▶ _Task objective_: Take the records below and copy them exactly.

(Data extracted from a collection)

(** * googleSync: reconciliation of an Obsidian vault with a Google Drive folder

    A shallow embedding of [pullFromGoogle.py], [push2Google.py] and
    [sync.py], and the properties of the reconciliation engine that the
    specification states about them.

    Conventions of the embedding.
    - A Python [dict] is an association list with Python's semantics:
      insertion order is kept (the action lists inherit it), assignment to
      a present key replaces the value in place, [del] of an absent key is
      a [KeyError].
    - The vault is a tree of files and directories; relative paths are the
      POSIX strings the scripts build, split on [/] where [pathlib] does.
    - The Drive service is a store of objects with parent pointers, a
      fault oracle standing for transport errors, and a counter from which
      fresh object ids and modification times are drawn.  Times are ticks:
      the scripts only compare them with [!=].
    - An exception is the [Raise] constructor of [result]; an exception
      that no [try] catches ends the process with exit status 1.
    - File names are strings of bytes.  [str.lower] and [hashlib.sha256]
      are Python's: the embedding takes each as a parameter and assumes
      nothing of it. *)

From Stdlib Require Import String Ascii List Bool Arith Lia DecimalString.
Import ListNotations.
Open Scope string_scope.

Set Implicit Arguments.
Set Warnings "-register-all".

(** ** Strings and relative paths *)

(** [str.endswith] *)
Definition endswith (s suffix : string) : bool :=
  let n := String.length s in
  let m := String.length suffix in
  (m <=? n)%nat && (substring (n - m) m s =? suffix).

(** [f"{path}/{item_name}" if path else item_name] *)
Definition join (path name : string) : string :=
  if path =? "" then name else path ++ "/" ++ name.

Fixpoint split_slash (acc s : string) : list string :=
  match s with
  | EmptyString => [acc]
  | String c r =>
      if Ascii.eqb c "/"%char then acc :: split_slash "" r
      else split_slash (acc ++ String c "") r
  end.

(** [Path(s).parts] of a relative path: empty and [.] components vanish. *)
Definition parts (s : string) : list string :=
  filter (fun c => negb (c =? "") && negb (c =? ".")) (split_slash "" s).

Definition str_of_nat (n : nat) : string :=
  NilEmpty.string_of_uint (Nat.to_uint n).

Definition is_nil {A : Type} (l : list A) : bool :=
  match l with [] => true | _ :: _ => false end.

(** ** Results of operations that may raise *)

Inductive result (A : Type) : Type :=
| Ok (a : A)
| Raise.
Arguments Raise {A}.

(** ** Python dictionaries *)

Module Dict.
Section Ops.
Variable V : Type.

Definition t := list (string * V).

Definition empty : t := [].

(** [d.get(k)] *)
Fixpoint get (d : t) (k : string) : option V :=
  match d with
  | [] => None
  | (k', v) :: r => if k' =? k then Some v else get r k
  end.

(** [k in d] *)
Definition mem (k : string) (d : t) : bool :=
  match get d k with Some _ => true | None => false end.

(** [d[k] = v] *)
Fixpoint set (d : t) (k : string) (v : V) : t :=
  match d with
  | [] => [(k, v)]
  | (k', v') :: r => if k' =? k then (k', v) :: r else (k', v') :: set r k v
  end.

(** [d.update(other)] *)
Definition update (d other : t) : t :=
  fold_left (fun acc kv => set acc (fst kv) (snd kv)) other d.

(** [del d[k]]; [None] is the [KeyError]. *)
Fixpoint del (d : t) (k : string) : option t :=
  match d with
  | [] => None
  | (k', v) :: r =>
      if k' =? k then Some r
      else match del r k with
           | Some r' => Some ((k', v) :: r')
           | None => None
           end
  end.

Definition keys (d : t) : list string := map fst d.
End Ops.
End Dict.

Abbreviation dict := Dict.t.

(** ** The local vault *)

Inductive node : Type :=
| File (name : string) (data : string) (mtime : nat)
| Dir (name : string) (entries : list node).

Definition node_name (n : node) : string :=
  match n with File name _ _ => name | Dir name _ => name end.

Definition is_dir (n : node) : bool :=
  match n with Dir _ _ => true | File _ _ _ => false end.

Fixpoint find_entry (name : string) (entries : list node) : option node :=
  match entries with
  | [] => None
  | x :: r => if node_name x =? name then Some x else find_entry name r
  end.

Fixpoint put_entry (n : node) (entries : list node) : list node :=
  match entries with
  | [] => [n]
  | x :: r =>
      if node_name x =? node_name n then n :: r else x :: put_entry n r
  end.

Fixpoint remove_entry (name : string) (entries : list node) : list node :=
  match entries with
  | [] => []
  | x :: r => if node_name x =? name then r else x :: remove_entry name r
  end.

Fixpoint lookup_path (p : list string) (entries : list node) : option node :=
  match p with
  | [] => None
  | name :: rest =>
      match find_entry name entries, rest with
      | Some x, [] => Some x
      | Some (Dir _ sub), _ :: _ => lookup_path rest sub
      | _, _ => None
      end
  end.

(** [(VAULT_PATH / file_path).exists()] *)
Definition path_exists (vault : list node) (file_path : string) : bool :=
  match parts file_path with
  | [] => true
  | p => match lookup_path p vault with Some _ => true | None => false end
  end.

(** [path.mkdir(parents=True, exist_ok=True)]; a component that is a
    regular file raises. *)
Fixpoint mkdir_p (dirs : list string) (entries : list node)
  : option (list node) :=
  match dirs with
  | [] => Some entries
  | d :: rest =>
      match find_entry d entries with
      | Some (File _ _ _) => None
      | Some (Dir _ sub) =>
          match mkdir_p rest sub with
          | Some sub' => Some (put_entry (Dir d sub') entries)
          | None => None
          end
      | None =>
          match mkdir_p rest [] with
          | Some sub' => Some (put_entry (Dir d sub') entries)
          | None => None
          end
      end
  end.

(** [open(local_path, 'wb').write(data)]: the parent must be a directory
    and the target must not be one. *)
Fixpoint write_file (p : list string) (data : string) (now : nat)
    (entries : list node) : option (list node) :=
  match p with
  | [] => None
  | name :: rest =>
      match rest, find_entry name entries with
      | [], Some (Dir _ _) => None
      | [], _ => Some (put_entry (File name data now) entries)
      | _ :: _, Some (Dir _ sub) =>
          match write_file rest data now sub with
          | Some sub' => Some (put_entry (Dir name sub') entries)
          | None => None
          end
      | _ :: _, _ => None
      end
  end.

(** [local_path.unlink()] *)
Fixpoint unlink (p : list string) (entries : list node)
  : option (list node) :=
  match p with
  | [] => None
  | name :: rest =>
      match rest, find_entry name entries with
      | [], Some (File _ _ _) => Some (remove_entry name entries)
      | _ :: _, Some (Dir _ sub) =>
          match unlink rest sub with
          | Some sub' => Some (put_entry (Dir name sub') entries)
          | None => None
          end
      | _, _ => None
      end
  end.

(** [VAULT_PATH.glob('**/*.md')]: every entry, at any depth, whose name
    matches [*.md]; [pathlib] does not skip dot files, and a directory
    with such a name matches too.  [pathlib] goes through the directories
    parent first, and for each one yields the matching entries in the
    order of the directory before it goes down into a subdirectory. *)

(** The entries of the directory at [prefix] that match [*.md]. *)
Definition glob_here (prefix : string) (entries : list node)
  : list (string * node) :=
  flat_map
    (fun n =>
       if endswith (node_name n) ".md" then [(join prefix (node_name n), n)]
       else [])
    entries.

(** The matches below the entry [n] of the directory at [prefix]: none
    for a file; for a directory, those of its entries, then those below
    each of its subdirectories. *)
Fixpoint glob_md_node (prefix : string) (n : node) : list (string * node) :=
  match n with
  | File _ _ _ => []
  | Dir name entries =>
      let p := join prefix name in
      (glob_here p entries ++ flat_map (glob_md_node p) entries)%list
  end.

▶ _Your solution_:
(** * googleSync: reconciliation of an Obsidian vault with a Google Drive folder

    A shallow embedding of [pullFromGoogle.py], [push2Google.py] and
    [sync.py], and the properties of the reconciliation engine that the
    specification states about them.

    Conventions of the embedding.
    - A Python [dict] is an association list with Python's semantics:
      insertion order is kept (the action lists inherit it), assignment to
      a present key replaces the value in place, [del] of an absent key is
      a [KeyError].
    - The vault is a tree of files and directories; relative paths are the
      POSIX strings the scripts build, split on [/] where [pathlib] does.
    - The Drive service is a store of objects with parent pointers, a
      fault oracle standing for transport errors, and a counter from which
      fresh object ids and modification times are drawn.  Times are ticks:
      the scripts only compare them with [!=].
    - An exception is the [Raise] constructor of [result]; an exception
      that no [try] catches ends the process with exit status 1.
    - File names are strings of bytes.  [str.lower] and [hashlib.sha256]
      are Python's: the embedding takes each as a parameter and assumes
      nothing of it. *)

From Stdlib Require Import String Ascii List Bool Arith Lia DecimalString.
Import ListNotations.
Open Scope string_scope.

Set Implicit Arguments.
Set Warnings "-register-all".

(** ** Strings and relative paths *)

(** [str.endswith] *)
Definition endswith (s suffix : string) : bool :=
  let n := String.length s in
  let m := String.length suffix in
  (m <=? n)%nat && (substring (n - m) m s =? suffix).

(** [f"{path}/{item_name}" if path else item_name] *)
Definition join (path name : string) : string :=
  if path =? "" then name else path ++ "/" ++ name.

Fixpoint split_slash (acc s : string) : list string :=
  match s with
  | EmptyString => [acc]
  | String c r =>
      if Ascii.eqb c "/"%char then acc :: split_slash "" r
      else split_slash (acc ++ String c "") r
  end.

(** [Path(s).parts] of a relative path: empty and [.] components vanish. *)
Definition parts (s : string) : list string :=
  filter (fun c => negb (c =? "") && negb (c =? ".")) (split_slash "" s).

Definition str_of_nat (n : nat) : string :=
  NilEmpty.string_of_uint (Nat.to_uint n).

Definition is_nil {A : Type} (l : list A) : bool :=
  match l with [] => true | _ :: _ => false end.

(** ** Results of operations that may raise *)

Inductive result (A : Type) : Type :=
| Ok (a : A)
| Raise.
Arguments Raise {A}.

(** ** Python dictionaries *)

Module Dict.
Section Ops.
Variable V : Type.

Definition t := list (string * V).

Definition empty : t := [].

(** [d.get(k)] *)
Fixpoint get (d : t) (k : string) : option V :=
  match d with
  | [] => None
  | (k', v) :: r => if k' =? k then Some v else get r k
  end.

(** [k in d] *)
Definition mem (k : string) (d : t) : bool :=
  match get d k with Some _ => true | None => false end.

(** [d[k] = v] *)
Fixpoint set (d : t) (k : string) (v : V) : t :=
  match d with
  | [] => [(k, v)]
  | (k', v') :: r => if k' =? k then (k', v) :: r else (k', v') :: set r k v
  end.

(** [d.update(other)] *)
Definition update (d other : t) : t :=
  fold_left (fun acc kv => set acc (fst kv) (snd kv)) other d.

(** [del d[k]]; [None] is the [KeyError]. *)
Fixpoint del (d : t) (k : string) : option t :=
  match d with
  | [] => None
  | (k', v) :: r =>
      if k' =? k then Some r
      else match del r k with
           | Some r' => Some ((k', v) :: r')
           | None => None
           end
  end.

Definition keys (d : t) : list string := map fst d.
End Ops.
End Dict.

Abbreviation dict := Dict.t.

(** ** The local vault *)

Inductive node : Type :=
| File (name : string) (data : string) (mtime : nat)
| Dir (name : string) (entries : list node).

Definition node_name (n : node) : string :=
  match n with File name _ _ => name | Dir name _ => name end.

Definition is_dir (n : node) : bool :=
  match n with Dir _ _ => true | File _ _ _ => false end.

Fixpoint find_entry (name : string) (entries : list node) : option node :=
  match entries with
  | [] => None
  | x :: r => if node_name x =? name then Some x else find_entry name r
  end.

Fixpoint put_entry (n : node) (entries : list node) : list node :=
  match entries with
  | [] => [n]
  | x :: r =>
      if node_name x =? node_name n then n :: r else x :: put_entry n r
  end.

Fixpoint remove_entry (name : string) (entries : list node) : list node :=
  match entries with
  | [] => []
  | x :: r => if node_name x =? name then r else x :: remove_entry name r
  end.

Fixpoint lookup_path (p : list string) (entries : list node) : option node :=
  match p with
  | [] => None
  | name :: rest =>
      match find_entry name entries, rest with
      | Some x, [] => Some x
      | Some (Dir _ sub), _ :: _ => lookup_path rest sub
      | _, _ => None
      end
  end.

(** [(VAULT_PATH / file_path).exists()] *)
Definition path_exists (vault : list node) (file_path : string) : bool :=
  match parts file_path with
  | [] => true
  | p => match lookup_path p vault with Some _ => true | None => false end
  end.

(** [path.mkdir(parents=True, exist_ok=True)]; a component that is a
    regular file raises. *)
Fixpoint mkdir_p (dirs : list string) (entries : list node)
  : option (list node) :=
  match dirs with
  | [] => Some entries
  | d :: rest =>
      match find_entry d entries with
      | Some (File _ _ _) => None
      | Some (Dir _ sub) =>
          match mkdir_p rest sub with
          | Some sub' => Some (put_entry (Dir d sub') entries)
          | None => None
          end
      | None =>
          match mkdir_p rest [] with
          | Some sub' => Some (put_entry (Dir d sub') entries)
          | None => None
          end
      end
  end.

(** [open(local_path, 'wb').write(data)]: the parent must be a directory
    and the target must not be one. *)
Fixpoint write_file (p : list string) (data : string) (now : nat)
    (entries : list node) : option (list node) :=
  match p with
  | [] => None
  | name :: rest =>
      match rest, find_entry name entries with
      | [], Some (Dir _ _) => None
      | [], _ => Some (put_entry (File name data now) entries)
      | _ :: _, Some (Dir _ sub) =>
          match write_file rest data now sub with
          | Some sub' => Some (put_entry (Dir name sub') entries)
          | None => None
          end
      | _ :: _, _ => None
      end
  end.

(** [local_path.unlink()] *)
Fixpoint unlink (p : list string) (entries : list node)
  : option (list node) :=
  match p with
  | [] => None
  | name :: rest =>
      match rest, find_entry name entries with
      | [], Some (File _ _ _) => Some (remove_entry name entries)
      | _ :: _, Some (Dir _ sub) =>
          match unlink rest sub with
          | Some sub' => Some (put_entry (Dir name sub') entries)
          | None => None
          end
      | _, _ => None
      end
  end.

(** [VAULT_PATH.glob('**/*.md')]: every entry, at any depth, whose name
    matches [*.md]; [pathlib] does not skip dot files, and a directory
    with such a name matches too.  [pathlib] goes through the directories
    parent first, and for each one yields the matching entries in the
    order of the directory before it goes down into a subdirectory. *)

(** The entries of the directory at [prefix] that match [*.md]. *)
Definition glob_here (prefix : string) (entries : list node)
  : list (string * node) :=
  flat_map
    (fun n =>
       if endswith (node_name n) ".md" then [(join prefix (node_name n), n)]
       else [])
    entries.

(** The matches below the entry [n] of the directory at [prefix]: none
    for a file; for a directory, those of its entries, then those below
    each of its subdirectories. *)
Fixpoint glob_md_node (prefix : string) (n : node) : list (string * node) :=
  match n with
  | File _ _ _ => []
  | Dir name entries =>
      let p := join prefix name in
      (glob_here p entries ++ flat_map (glob_md_node p) entries)%list
  end.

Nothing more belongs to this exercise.